At two I got on the 4 Train and rode across the East River to Brooklyn, off at Franklin Street and Eastern Parkway, in the Prospect Heights neighborhood, hugely diverse.  Although I had traversed that borough many times, I mused that I had not actually been there since 1976, when I was doing my Ph.D. research, lodged with friends of a friend (as was common back then).  Whoa, 36 years.  Brooklyn was the site of my overnight digs, Airbnb in a former warehouse.  To say that Kellam Clark’s abode on Dean Street was quirky would not get close to capturing the ambience, but it was friendly and comfy.  Adjacent to the building was a junkyard brimming with cool stuff: two travel trailers, bicycles, old signs, a collection of the varied produce of an industrial nation.  Dropped my suitcase, relaxed for an hour or so, and retraced my path into midtown Manhattan and the conference.  From 4:45 to 6:00 I delivered a talk on government regulation and the airline industry to a small but engaged group of students.

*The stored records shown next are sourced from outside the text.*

(** * giagrad: the Tensor class and its backward pass

    A shallow embedding of [giagrad/tensor.py]: the [Context] base class, the
    [Tensor] class with its constructors, the generic combinator [comm], the
    in-place operators and [backward] with its nested [build_topo].

    Python objects live in a heap: every [Tensor] has an identity (its index
    in [tensors]) and every numpy array has one (its index in [arrays]), so
    that in-place mutation, rebinding of attributes and aliasing are all
    visible.  The numerical kernels of numpy and the concrete operators of
    [mathops], [reductionops] and [mlops] live in other modules: scalars
    are kept abstract behind [Scalar] and the [forward] and [backward] of
    the operators are parameters of the development. *)

From stdpp Require Import base option list gmap strings.
From Stdlib Require Import ZArith Lia.

Set Default Proof Using "Type".

(** ** Outcomes of running Python code *)

Inductive exn : Type :=
  | AttributeError
  | TypeError
  | ValueError
  | ArithmeticError
  | NotImplementedError.

(** [Ok] is a normal return and [Raise] a Python exception that reaches the
    caller.  The last two are artefacts of the model: [Stuck] is a reference
    that designates no object of the heap (impossible in Python) and
    [OutOfFuel] is a recursion deeper than the fuel that was given. *)
Inductive result (A : Type) : Type :=
  | Ok (a : A)
  | Raise (e : exn)
  | Stuck
  | OutOfFuel.
Arguments Ok {A} a.
Arguments Raise {A} e.
Arguments Stuck {A}.
Arguments OutOfFuel {A}.

#[global] Instance result_ret : MRet result := λ A a, Ok a.
#[global] Instance result_bind : MBind result := λ A B k m,
  match m with
  | Ok a => k a
  | Raise e => Raise e
  | Stuck => Stuck
  | OutOfFuel => OutOfFuel
  end.

(** An [option] read as a result: [None] becomes the given failure. *)
Definition orelse {A : Type} (o : option A) (r : result A) : result A :=
  match o with Some a => Ok a | None => r end.

(** ** Scalars and arithmetic kernels *)

(** The augmented assignments of the class. *)
Inductive binop : Type := Add | Sub | Mul | Pow | Div.

Inductive dtype : Type := Float32 | Float64.

#[global] Instance dtype_eq_dec : EqDecision dtype.
Proof. solve_decision. Defined.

Dean Street, my Sunday-night ‘hood

Kellam’s junkyard, full of all sorts of cool stuff

I was thirsty, and ambled out of the hotel looking for an agreeable watering hole.  Found it, O’Neill’s on Third Avenue, where the barman really was Irish, and knew how to draw a proper pint of Guinness.  Sat down and brought this journal up to date, read a bit, chilled – actually, I warmed up from late-fall cool air.  I felt a little guilty about being away from all the move-in work, but not too guilty!

Dinner was later than in previous years, starting at eight.  Had a lively conversation with Nicolas from Queen’s University in Ontario, but the after-dinner speaker, a former Lehman banker, was pretty dull.  When she was done, I sprinted for the subway and was back at my digs in Brooklyn by 10:30.  Kellam’s warehouse was funky, but really vertical, which was challenging on my knees.  Step one was to go to the second floor, via a really narrow spiral staircase.  Step two, after descending to brush teeth and go back up, was to ascend to the loft bed, reached not by a ladder, but a set up stools fastened together.  Once I made it to the pillow, I was out.  At 4 a.m. I had to pee, so back down the spiral, only to find three Airbnb guests still awake and quietly yakking.  I chatted and headed back to sleep.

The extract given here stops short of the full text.